◆ WHAT NEEDS TO BE DONE: The records below hold a stretch from the line with "ExecutorTypes.v" through the line with "HistoricalDatabaseFacts.v"; return exactly those lines, ends included, and nothing more.

[Stored items]
(* ===== verification/Provider.v ===== *)
(** * Provider: what api.spot-hinta.fi documents, and what the host sends

    The module comment of spothinta_api.py (lines 8-25) documents the
    provider: the supported regions (line 9), a rate limit of one
    request per minute and IP address (lines 11-14), and the parameters
    of /TodayAndDayForward, [priceResolution] 15 or 60 (line 18).
    [request_ok] is the parameter rule and [per_minute_ok] the rate
    limit on a log of timestamped requests.

    [sent_step] is the host of Setup.v with its requests as labels:
    setting up an entry whose data the configuration flow accepted,
    a coordinator refresh, a sensor update and an unload.  [sent_run]
    collects the labels of a run.  The theorems: every request of every
    run from an empty Home Assistant has documented parameters
    ([requests_documented]); yet two entries of different regions set
    up at the same instant send two requests in one second, beyond the
    documented rate ([setup_exceeds_rate_limit]). *)

From S2P Require Import Prelude Json Clock Refresh Store IsoTime Resolver Api Transport Sensor Config Setup.

Open Scope Z_scope.

(** Lines 9 and 16-18: a supported region, [priceResolution] 15 or 60. *)
Definition request_ok (q : request) : bool :=
  existsb (String.eqb (req_region q)) SUPPORTED_REGIONS && existsb (Z.eqb (req_resolution q)) [15; 60].

(** Lines 11-12: at most one request per minute. *)
Fixpoint per_minute_ok (log : list (Z * request)) : bool :=
  match log with
  | (t1, _) :: ((t2, _) :: _) as rest => (60 <=? t2 - t1) && per_minute_ok rest
  | _ => true
  end.

(** The provider as lines 11-14 document it: a request that follows
    the previous one within a minute is answered 429 (Too Many
    Requests); otherwise the answer is the day's series [body]. *)
Definition provider_answer (log : list (Z * request)) (now : Z) (body : jvalue) : transport :=
  match last log with
  | Some (t, _) =>
      if now - t <? 60 then Answer (mk_response 429 None) else Answer (mk_response 200 (Some body))
  | None => Answer (mk_response 200 (Some body))
  end.

(** The API object a new entry's coordinator gets (sensor.py:41-47). *)
Definition setup_api (w : world) : gmap string region_cache :=
  default ∅ (w_apis (shared_api w).1 !! (shared_api w).2).

(** The request an entry's coordinator sends has documented parameters. *)
Definition ident_ok (k : string * Z * string * nat) : bool := request_ok (mk_request k.1.1.1 k.1.1.2).

Definition entries_ok (w : world) : Prop := Forall (fun k => ident_ok k = true) (e_ident <$> w_entries w).

Section Sent.
Context `{EetZone}.

Inductive sent_step : world -> option (Z * request) -> world -> Prop :=
| ss_setup u now reply t added w w' r q :
    schema_ok u = true -> async_setup_entry (entry_data_of u) now reply t added w = (w', r, q) ->
    sent_step w (pair now <$> q) w'
| ss_refresh i now reply t w w' up q :
    coordinator_refresh i now reply t w = (w', up, q) -> sent_step w (pair now <$> q) w'
| ss_update i now w : sent_step w None (sensor_update_state i now w)
| ss_unload i ok w : sent_step w None (async_unload_entry i ok w).1.

Inductive sent_run : world -> list (Z * request) -> world -> Prop :=
| sr_nil w : sent_run w [] w
| sr_cons w l w' ls w'' : sent_step w l w' -> sent_run w' ls w'' -> sent_run w (option_list l ++ ls) w''.
End Sent.

(** ** Every request has documented parameters *)

Lemma entries_ok_keeps w w' : keeps_apis w w' -> entries_ok w -> entries_ok w'.
Proof. intros [Ha _]. unfold entries_ok. by rewrite Ha. Qed.

Lemma schema_ok_request u : schema_ok u = true -> request_ok (mk_request (in_region u) (in_resolution u)) = true.
Proof. unfold schema_ok, request_ok. simpl. by intros [[-> ->]%andb_true_iff _]%andb_true_iff. Qed.

Lemma shared_api_entries w : w_entries (shared_api w).1 = w_entries w.
Proof. unfold shared_api. by destruct (w_hass_api w). Qed.

Lemma async_unload_entry_ok i ok w : entries_ok w -> entries_ok (async_unload_entry i ok w).1.
Proof.
  unfold async_unload_entry, entries_ok. destruct ok; [|done]. simpl.
  rewrite fmap_app, fmap_take, fmap_drop. intros Hok. apply Forall_app.
  split; [by apply Forall_take | by apply Forall_drop].
Qed.

Section SentProps.
Context `{EetZone}.

Lemma coordinator_refresh_ok i now reply t w w' u q :
  entries_ok w -> coordinator_refresh i now reply t w = (w', u, q) ->
  entries_ok w' /\ forall q', q = Some q' -> request_ok q' = true.
Proof.
  intros Hok Hc. split; [exact (entries_ok_keeps _ _ (coordinator_refresh_keeps _ _ _ _ _ _ _ _ Hc) Hok)|].
  intros q' ->. revert Hc. unfold coordinator_refresh.
  destruct (w_entries w !! i) as [e|] eqn:He; [|by intros [= _ _]].
  destruct (fetch_data _ _ _ _ _ _ _) as [[api' r] q''] eqn:Hf.
  pose proof (fetch_data_request _ _ _ _ _ _ _ _ _ _ Hf) as Hq.
  intros Hc. assert (Hq' : q'' = Some q') by (destruct r as [[|]|]; by injection Hc). rewrite Hq' in Hq.
  revert Hq. destruct (fetch_needed _ _ _); intros Hq; [|discriminate]. injection Hq as ->.
  unfold entries_ok in Hok. eapply (Forall_lookup_1 _ _ i (e_ident e)) in Hok; [exact Hok|]. by rewrite list_lookup_fmap, He.
Qed.

Lemma async_setup_entry_ok u now reply t added w w' r q :
  schema_ok u = true -> entries_ok w ->
  async_setup_entry (entry_data_of u) now reply t added w = (w', r, q) ->
  entries_ok w' /\ forall q', q = Some q' -> request_ok q' = true.
Proof.
  intros Hu Hok. unfold async_setup_entry. cbn [d_region d_resolution d_price_type entry_data_of default].
  pose proof (shared_api_entries w) as Hw0. destruct (shared_api w) as [w0 id]. simpl in Hw0.
  match goal with |- context [coordinator_refresh ?i ?n ?rp ?st ?w1] =>
    destruct (coordinator_refresh i n rp st w1) as [[w1' u'] q'] eqn:Hc; set (ws := w1) in Hc end.
  assert (Hs : entries_ok ws).
  { unfold entries_ok, ws. simpl. rewrite fmap_app, Forall_app, Hw0.
    split; [exact Hok | repeat constructor; exact (schema_ok_request u Hu)]. }
  destruct (coordinator_refresh_ok _ _ _ _ _ _ _ _ Hs Hc) as [Hok1 Hq].
  destruct u'; intros [= <- _ <-]; split; try exact Hq.
  - apply (entries_ok_keeps w1'); [unfold async_added_to_hass; apply sensor_update_state_keeps | exact Hok1].
  - unfold entries_ok. simpl. rewrite Hw0. exact Hok.
Qed.

Lemma sent_step_ok w l w' :
  sent_step w l w' -> entries_ok w -> entries_ok w' /\ Forall (fun tq => request_ok tq.2 = true) (option_list l).
Proof.
  destruct 1 as [u now reply t added w0 w1 r q Hu Hs | i now reply t w0 w1 up q Hc | i now w0 | i ok w0]; intros Hok.
  - destruct (async_setup_entry_ok _ _ _ _ _ _ _ _ _ Hu Hok Hs) as [Hok' Hq]. split; [done|].
    destruct q as [q|]; simpl; repeat constructor. by apply Hq.
  - destruct (coordinator_refresh_ok _ _ _ _ _ _ _ _ Hok Hc) as [Hok' Hq]. split; [done|].
    destruct q as [q|]; simpl; repeat constructor. by apply Hq.
  - split; [exact (entries_ok_keeps _ _ (sensor_update_state_keeps _ _ _) Hok) | constructor].
  - split; [by apply async_unload_entry_ok | constructor].
Qed.

Lemma sent_run_ok w log w' :
  sent_run w log w' -> entries_ok w -> Forall (fun tq => request_ok tq.2 = true) log.
Proof.
  induction 1 as [w0 | w0 l w1 ls w2 Hs _ IH]; intros Hok; [constructor|].
  destruct (sent_step_ok _ _ _ Hs Hok) as [Hok' Hl]. apply Forall_app. split; [done | by apply IH].
Qed.

(** C17: Every request the integration sends, in any run of setups of
    entries the configuration flow accepted, coordinator refreshes,
    sensor updates and unloads from an empty Home Assistant, asks for a
    region the provider supports and a resolution of 15 or 60 minutes,
    as the provider's documentation requires. *)
Theorem requests_documented log w :
  sent_run init_world log w -> Forall (fun tq => request_ok tq.2 = true) log.
Proof. intros Hr. apply (sent_run_ok _ _ _ Hr). constructor. Qed.
End SentProps.

(** ** Two regions set up at one instant *)

Definition se3_vat : user_input := mk_input "SE3" 15 "VAT".

Definition two_region_log : list (Z * request) :=
  [(jun11_1500, mk_request "FI" 15); (jun11_1500, mk_request "SE3" 15)].

(** Entries "FI / VAT" and "SE3 / VAT" are set up at 15:00 on 11 June,
    each first refresh getting a good reply. *)
Lemma two_region_run : exists w, sent_run init_world two_region_log w.
Proof.
  destruct (async_setup_entry (entry_data_of fi_vat) jun11_1500 fi_reply jun11_1500 jun11_1500 init_world)
    as [[w1 r1] q1] eqn:E1.
  destruct (async_setup_entry (entry_data_of se3_vat) jun11_1500 fi_reply jun11_1500 jun11_1500 w1)
    as [[w2 r2] q2] eqn:E2.
  assert (Hw1 : w1 = (async_setup_entry (entry_data_of fi_vat) jun11_1500 fi_reply jun11_1500 jun11_1500
                        init_world).1.1) by by rewrite E1.
  assert (Hq1 : q1 = Some (mk_request "FI" 15)).
  { transitivity (async_setup_entry (entry_data_of fi_vat) jun11_1500 fi_reply jun11_1500 jun11_1500
                    init_world).2; [by rewrite E1 | vm_compute; reflexivity]. }
  assert (Hq2 : q2 = Some (mk_request "SE3" 15)).
  { transitivity (async_setup_entry (entry_data_of se3_vat) jun11_1500 fi_reply jun11_1500 jun11_1500 w1).2;
      [by rewrite E2 | rewrite Hw1; vm_compute; reflexivity]. }
  exists w2.
  replace two_region_log with (option_list (pair jun11_1500 <$> q1) ++ (option_list (pair jun11_1500 <$> q2) ++ []))
    by (rewrite Hq1, Hq2; reflexivity).
  apply (sr_cons _ _ w1); [exact (ss_setup fi_vat _ _ _ _ _ _ _ _ eq_refl E1)|].
  apply (sr_cons _ _ w2); [exact (ss_setup se3_vat _ _ _ _ _ _ _ _ eq_refl E2) | constructor].
Qed.

(** The rate limit of lines 11-12 is not enforced: setting up entries
    for two regions at one instant sends two requests in the same
    second. *)
Theorem setup_exceeds_rate_limit :
  (exists w, sent_run init_world two_region_log w) /\ per_minute_ok two_region_log = false.
Proof. split; [exact two_region_run | reflexivity]. Qed.

Lemma requests_documented_witness :
  (exists w, sent_run init_world two_region_log w) /\
  Forall (fun tq => request_ok tq.2 = true) two_region_log.
Proof.
  destruct two_region_run as [w Hr]. split; [by exists w | exact (requests_documented _ _ Hr)].
Defined.

(** ** Under the documented rate limit *)

Lemma provider_answer_429 log now body t0 q0 :
  last log = Some (t0, q0) -> now - t0 < 60 -> requests_reply (provider_answer log now body) = HttpError.
Proof.
  intros Hl Ht. unfold provider_answer. rewrite Hl. rewrite (proj2 (Z.ltb_lt _ _) Ht).
  apply requests_reply_status. simpl. lia.
Qed.

Section RateLimit.
Context `{EetZone}.

(** A setup whose first refresh must fetch and whose request fails
    raises [ConfigEntryNotReady], after sending the request. *)
Lemma async_setup_entry_failed u now reply t added w :
  fetch_needed false (get_cache_data (in_region u) (setup_api w)).2 now = true ->
  reply = HttpError \/ reply = HttpOk None ->
  (async_setup_entry (entry_data_of u) now reply t added w).1.2 = SetupNotReady /\
  (async_setup_entry (entry_data_of u) now reply t added w).2 = Some (mk_request (in_region u) (in_resolution u)).
Proof.
  unfold setup_api. intros Hn Hr. unfold async_setup_entry.
  cbn [d_region d_resolution d_price_type entry_data_of default].
  destruct (shared_api w) as [w0 id]. simpl in Hn. unfold coordinator_refresh. simpl.
  rewrite list_lookup_middle by done. unfold api_of. simpl.
  by rewrite (fetch_data_failed_request _ _ _ _ _ _ Hn Hr).
Qed.

(** C16: Under a provider that enforces its documented rate limit,
    setting up an entry whose region has no data in the shared API
    object, less than a minute after the last request, fails: the
    request it sends is answered 429 and Home Assistant gets
    [ConfigEntryNotReady]. *)
Theorem setup_rate_limited u now body t added log w t0 q0 :
  last log = Some (t0, q0) -> now - t0 < 60 ->
  fetch_needed false (get_cache_data (in_region u) (setup_api w)).2 now = true ->
  (async_setup_entry (entry_data_of u) now (requests_reply (provider_answer log now body)) t added w).1.2
    = SetupNotReady.
Proof.
  intros Hl Ht Hn. apply (async_setup_entry_failed _ _ _ _ _ _ Hn). left. exact (provider_answer_429 _ _ _ _ _ Hl Ht).
Qed.
End RateLimit.

(** FI is set up at 15:00 on 11 June under the rate-limited provider;
    SE3 follows ten seconds later. *)
Definition fi_body : jvalue := JArr (rev fi_series).

Definition setup_fi_limited : world * setup_result * option request :=
  async_setup_entry (entry_data_of fi_vat) jun11_1500 (requests_reply (provider_answer [] jun11_1500 fi_body))
    jun11_1500 jun11_1500 init_world.

Lemma setup_rate_limited_witness :
  setup_fi_limited.1.2 = SetupOk /\ setup_fi_limited.2 = Some (mk_request "FI" 15) /\
  last [(jun11_1500, mk_request "FI" 15)] = Some (jun11_1500, mk_request "FI" 15) /\
  jun11_1500 + 10 - jun11_1500 < 60 /\
  fetch_needed false (get_cache_data (in_region se3_vat) (setup_api setup_fi_limited.1.1)).2 (jun11_1500 + 10) = true /\
  (async_setup_entry (entry_data_of se3_vat) (jun11_1500 + 10)
     (requests_reply (provider_answer [(jun11_1500, mk_request "FI" 15)] (jun11_1500 + 10) fi_body))
     (jun11_1500 + 10) (jun11_1500 + 10) setup_fi_limited.1.1).1.2 = SetupNotReady.
Proof.
  assert (Hl : last [(jun11_1500, mk_request "FI" 15)] = Some (jun11_1500, mk_request "FI" 15)) by reflexivity.
  assert (Ht : jun11_1500 + 10 - jun11_1500 < 60) by lia.
  assert (Hn : fetch_needed false (get_cache_data (in_region se3_vat) (setup_api setup_fi_limited.1.1)).2
                 (jun11_1500 + 10) = true) by (vm_compute; reflexivity).
  split_and!; [vm_compute; reflexivity | vm_compute; reflexivity | exact Hl | exact Ht | exact Hn |].
  exact (setup_rate_limited se3_vat _ fi_body _ _ _ _ _ _ Hl Ht Hn).
Defined.
(** C5 (the code departs from it).  The claim: for every capacity
    [C <= 3] the call fails with a capacity error and neither seeds nor
    searches.  The code has no check of [PRIMECOUNT]: it stores the four
    seeds whatever the capacity, so that for a capacity [C] of 0 to 3
    the seeds of the cells [C] to 3 are stored past the end of the array
    of [C] cells; it then finds the guard of the loop false at once and
    ends with no error, whatever the stack held. *)
Theorem small_capacity_is_seeded_past_the_array (g : Z -> Z) (C : Z) (fuel : nat) :
  0 <= C <= 3 ->
  generate g C (S fuel) = Ok (seeded g) /\
  index (seeded g) = 3 /\
  primes (seeded g) !! 0 = Some 2 /\ primes (seeded g) !! 1 = Some 3 /\
  primes (seeded g) !! 2 = Some 5 /\ primes (seeded g) !! 3 = Some 7 /\
  (forall i, C <= i <= 3 -> is_Some (primes (seeded g) !! i)).
Proof.
  intros HC. split.
  - unfold generate. cbn [loop]. rewrite seeded_index.
    destruct (Z.ltb_spec 3 C); [lia | reflexivity].
  - split; [reflexivity |]. do 4 (split; [reflexivity |]).
    intros i Hi.
    assert (Hc : i = 0 \/ i = 1 \/ i = 2 \/ i = 3) by lia.
    destruct Hc as [-> | [-> | [-> | ->]]]; eexists; reflexivity.
Qed.

Lemma small_capacity_is_seeded_past_the_array_witness :
  0 <= 3 <= 3 /\
  generate zero_stack 3 1 = Ok (seeded zero_stack) /\
  index (seeded zero_stack) = 3 /\
  primes (seeded zero_stack) !! 0 = Some 2 /\ primes (seeded zero_stack) !! 1 = Some 3 /\
  primes (seeded zero_stack) !! 2 = Some 5 /\ primes (seeded zero_stack) !! 3 = Some 7 /\
  (forall i, 3 <= i <= 3 -> is_Some (primes (seeded zero_stack) !! i)).
Proof.
  split; [lia | apply (small_capacity_is_seeded_past_the_array zero_stack 3 0); lia].
Defined.

(** C6.  For every capacity the call ends, and the state it ends in (the
    cells written, the last candidate, the index) is the same for every
    content of the stack under [primes], which is all that earlier calls
    can leave behind: the function keeps no other state. *)
Theorem generate_is_deterministic (C : Z) :
  3 < C < 2 ^ 32 ->
  exists s fuel0, forall g1 g2 fuel1 fuel2,
    (fuel0 <= fuel1)%nat -> (fuel0 <= fuel2)%nat ->
    generate g1 C fuel1 = Ok s /\ generate g2 C fuel2 = Ok s.
Proof.
  intros HC.
  destruct (generate_total C HC) as (s & n & fuel0 & Hgen & _ & _).
  exists s, fuel0. intros g1 g2 fuel1 fuel2 H1 H2.
  split; apply Hgen; assumption.
Qed.

Lemma generate_is_deterministic_witness :
  3 < 60000 < 2 ^ 32 /\
  exists s fuel0, forall g1 g2 fuel1 fuel2,
    (fuel0 <= fuel1)%nat -> (fuel0 <= fuel2)%nat ->
    generate g1 60000 fuel1 = Ok s /\ generate g2 60000 fuel2 = Ok s.
Proof.
  split; [lia | apply (generate_is_deterministic 60000); lia].
Defined.
Lemma convert_rows_store (w : web) (rows : list (string * string)) :
  forall acc acc',
    convert_rows w acc rows = Return acc' ->
    forall c s, In (c, s) rows -> known_state (c, s) = true ->
                dict_mem (fst acc') (area_id_of c s) = true.
Proof.
  induction rows as [|row rows IH]; intros acc acc' H c s Hin Hk; [contradiction|].
  simpl in H.
  destruct (convert_row w acc row) as [acc1|e] eqn:E; [|discriminate].
  simpl in H. destruct Hin as [->|Hin]; [|now apply (IH acc1 acc' H)].
  apply (convert_rows_keep_keys w rows _ acc1 acc' H).
  destruct (convert_row_returns w acc c s acc1 E)
    as [[Hn _]|(sn & sc & ct & cn & code & _ & _ & _ & _ & _ & _ & ->)].
  - unfold known_state, dict_mem in Hk. cbn [snd] in Hk. now rewrite Hn in Hk.
  - cbn [fst]. unfold dict_mem. now rewrite dict_get_set, String.eqb_refl.
Qed.

Lemma stems_from_incl (w : web) (rows all : list (string * string))
  (entry : string * area_info) :
  incl rows all -> stems_from w rows entry -> stems_from w all entry.
Proof.
  intros Hi (H1 & H2). split; [now apply Hi|exact H2].
Qed.

Lemma convert_rows_stem (w : web) (all rows : list (string * string)) :
  forall acc acc',
    incl rows all ->
    Forall (stems_from w all) (fst acc) ->
    convert_rows w acc rows = Return acc' ->
    Forall (stems_from w all) (fst acc').
Proof.
  induction rows as [|[c s] rows IH]; intros acc acc' Hi Hf H; simpl in H.
  - inversion H; subst. exact Hf.
  - destruct (convert_row w acc (c, s)) as [acc1|e] eqn:E; [|discriminate].
    simpl in H. apply (IH acc1 acc'); [|clear H|exact H].
    { intros x Hx. apply Hi. now right. }
    destruct (convert_row_returns w acc c s acc1 E)
      as [[_ ->]|(sn & sc & ct & cn & code & Hs & Hc & H0 & Hw & Hh & Hp & ->)];
      [exact Hf|].
    cbn [fst]. apply Forall_forall. intros entry He.
    destruct (dict_set_In _ _ _ _ He) as [->|Hold];
      [|now apply (proj1 (Forall_forall _ _) Hf)].
    unfold stems_from. cbn [fst snd city state county fips_state fips_county].
    split; [apply Hi; now left|]. split; [reflexivity|].
    split; [now exists sn, sc, ct|]. repeat split; assumption.
Qed.
(* ===== verification/_CoqProject ===== *)
-Q . S2P
Prelude.v
GasPrice.v
GasPriceFacts.v
GasPriceEstimate.v
FuelTypes.v
BlockTypes.v
ExecutorTypes.v
Executor.v
ExecutorFrame.v
ExecutorLedger.v
ExecutorRoundtrip.v
ExecutorAccounting.v
ExecutorFacts.v
ExecutorSamples.v
Transactional.v
TransactionalFacts.v
StructuredStorage.v
MerklizedTable.v
HistoricalDatabase.v
HistoricalDatabaseFacts.v
Importer.v
ImporterFacts.v
UpgradableExecutor.v
Producer.v
ProducerFacts.v
NodeSamples.v
Sync.v
SyncFacts.v
SyncNode.v
SyncSamples.v
PoA.v
PoAFacts.v
PoANode.v
PoASamples.v
TxStatus.v
TxStatusFacts.v
OffChain.v
OffChainFacts.v
CoinsQuery.v
CoinsQueryFacts.v
OffChainSamples.v
Compression.v
CompressionFacts.v
CompressionSamples.v
TxPoolTypes.v
TxPoolGraph.v
TxPool.v
TxPoolPending.v
TxPoolPendingFacts.v
TxPoolPendingClaims.v
TxPoolForest.v
TxPoolGraphFacts.v
TxPoolTables.v
TxPoolSelection.v
TxPoolFacts.v
TxPoolBlocks.v
TxPoolClaims.v
TxPoolWorker.v
TxPoolWorkerFacts.v
TxPoolSamples.v
TxPoolWorkerSamples.v
Relayer.v
RelayerFacts.v
P2P.v
P2PFacts.v
P2PSwarm.v
P2PSwarmFacts.v
P2PReserved.v
P2PSamples.v
GasPriceService.v
GasPriceServiceFacts.v
GasPriceNode.v
GasPriceSamples.v
Definition generate (self : PartialFuelBlock) (outbox_message_ids : list MessageId)
    (event_inbox_root : Bytes32) : result BlockHeaderError (Block Transaction) :=
  Block_new (pb_header self) (pb_transactions self) outbox_message_ids event_inbox_root.

Definition try_from_executed (h : BlockHeader) (txs : list Transaction) : option (Block Transaction) :=
  if validate_transactions h txs then Some (MkBlock h txs) else None.

Definition Block_id {T} (self : Block T) : Bytes32 := header_id (header self).

End header.

(** [Block::compress] and [CompressedBlock::uncompress]; [id] is
    [tx.id(chain_id)]. *)
Definition compress (id : Transaction → TxId) (self : Block Transaction) : Block TxId :=
  MkBlock (header self) (id <$> transactions self).
Definition uncompress_block (self : Block TxId) (txs : list Transaction) : Block Transaction :=
  MkBlock (header self) txs.

(** [PartialFuelBlock::from(Block)] *)
Definition PartialFuelBlock_from (b : Block Transaction) : PartialFuelBlock :=
  MkPartialFuelBlock (PartialBlockHeader_from (header b)) (transactions b).

(** ** Theorems *)

Lemma to_be_bytes_length n x : length (to_be_bytes n x) = n.
Proof. revert x. induction n; intros x; simpl; [done|]. rewrite length_app, IHn. simpl. lia. Qed.

Lemma to_be_bytes_inj n x y :
  0 ≤ x < 256 ^ Z.of_nat n → 0 ≤ y < 256 ^ Z.of_nat n →
  to_be_bytes n x = to_be_bytes n y → x = y.
Proof.
  revert x y. induction n as [|n IH]; intros x y Hx Hy Heq; [simpl in *; lia|].
  rewrite Nat2Z.inj_succ, Z.pow_succ_r in Hx, Hy by lia. simpl in Heq.
  apply app_inj_tail in Heq as [Heq Hmod].
  assert (x / 256 = y / 256) as Hdiv.
  { apply IH; [split; [apply Z.div_pos|apply Z.div_lt_upper_bound]; lia..|done]. }
  rewrite (Z.div_mod x 256), (Z.div_mod y 256) by lia. lia.
Qed.

(** Two concatenations with first parts of the same length. *)
Lemma be_app_inj n x y l k :
  0 ≤ x < 256 ^ Z.of_nat n → 0 ≤ y < 256 ^ Z.of_nat n →
  to_be_bytes n x ++ l = to_be_bytes n y ++ k → x = y ∧ l = k.
Proof.
  intros Hx Hy Heq. apply app_inj_1 in Heq as [Hh Ht]; [|by rewrite !to_be_bytes_length].
  split; [by apply (to_be_bytes_inj n)|done].
Qed.

(** The fields are of the widths the structs declare. *)
Record application_wf (h : ApplicationHeader GeneratedApplicationFields) : Prop := {
  aw_da : in_range u64 (da_height h);
  aw_cpv : in_range u32 (consensus_parameters_version h);
  aw_stv : in_range u32 (state_transition_bytecode_version h);
  aw_count : in_range u16 (transactions_count (app_generated h));
  aw_messages : in_range u32 (message_receipt_count (app_generated h));
  aw_txroot : in_range (unsigned 256) (transactions_root (app_generated h));
  aw_outbox : in_range (unsigned 256) (message_outbox_root (app_generated h));
  aw_inbox : in_range (unsigned 256) (event_inbox_root (app_generated h))
}.
Record consensus_wf (h : ConsensusHeader GeneratedConsensusFields) : Prop := {
  cw_root : in_range (unsigned 256) (prev_root h);
  cw_height : in_range u32 (height h);
  cw_time : in_range u64 (time h);
  cw_hash : in_range (unsigned 256) (application_hash (con_generated h))
}.

(** Peels one fixed-width field off an equality of encodings. *)
Ltac be_peel Heq :=
  apply be_app_inj in Heq as [? Heq]; [subst|cbn -[Z.pow] in *; lia..].

Lemma application_preimage_inj a b :
  application_wf a → application_wf b → application_preimage a = application_preimage b → a = b.
Proof.
  destruct a as [a1 a2 a3 [a4 a5 a6 a7 a8]], b as [b1 b2 b3 [b4 b5 b6 b7 b8]].
  intros [] [] Heq. unfold application_preimage in Heq.
  unfold in_range, u64, u32, u16, unsigned in *.
  cbn [da_height consensus_parameters_version state_transition_bytecode_version app_generated
       transactions_count message_receipt_count transactions_root message_outbox_root
       event_inbox_root int_min int_max] in *.
  repeat be_peel Heq. apply to_be_bytes_inj in Heq; [by subst|lia..].
Qed.

Lemma consensus_preimage_inj a b :
  consensus_wf a → consensus_wf b → consensus_preimage a = consensus_preimage b → a = b.
Proof.
  destruct a as [a1 a2 a3 [a4]], b as [b1 b2 b3 [b4]].
  intros [] [] Heq. unfold consensus_preimage in Heq.
  unfold in_range, u64, u32, unsigned in *.
  cbn [prev_root height time con_generated application_hash int_min int_max] in *.
  repeat be_peel Heq. apply to_be_bytes_inj in Heq; [by subst|lia..].
Qed.

Lemma list_be_bytes_inj (l k : list Z) :
  Forall (in_range (unsigned 256)) l → Forall (in_range (unsigned 256)) k →
  to_be_bytes 32 <$> l = to_be_bytes 32 <$> k → l = k.
Proof.
  intros Hl. revert k. induction Hl as [|x l Hx Hl IH]; intros [|y k] Hk Heq; try done.
  apply Forall_cons in Hk as [Hy Hk]. rewrite !fmap_cons in Heq.
  apply cons_eq_inj in Heq as [Hh Ht]. f_equal; [|by apply IH].
  unfold in_range, unsigned in Hx, Hy. cbn [int_min int_max] in Hx, Hy.
  apply (to_be_bytes_inj 32); [lia..|done].
Qed.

◆ SOLUTION:
ExecutorTypes.v
Executor.v
ExecutorFrame.v
ExecutorLedger.v
ExecutorRoundtrip.v
ExecutorAccounting.v
ExecutorFacts.v
ExecutorSamples.v
Transactional.v
TransactionalFacts.v
StructuredStorage.v
MerklizedTable.v
HistoricalDatabase.v
HistoricalDatabaseFacts.v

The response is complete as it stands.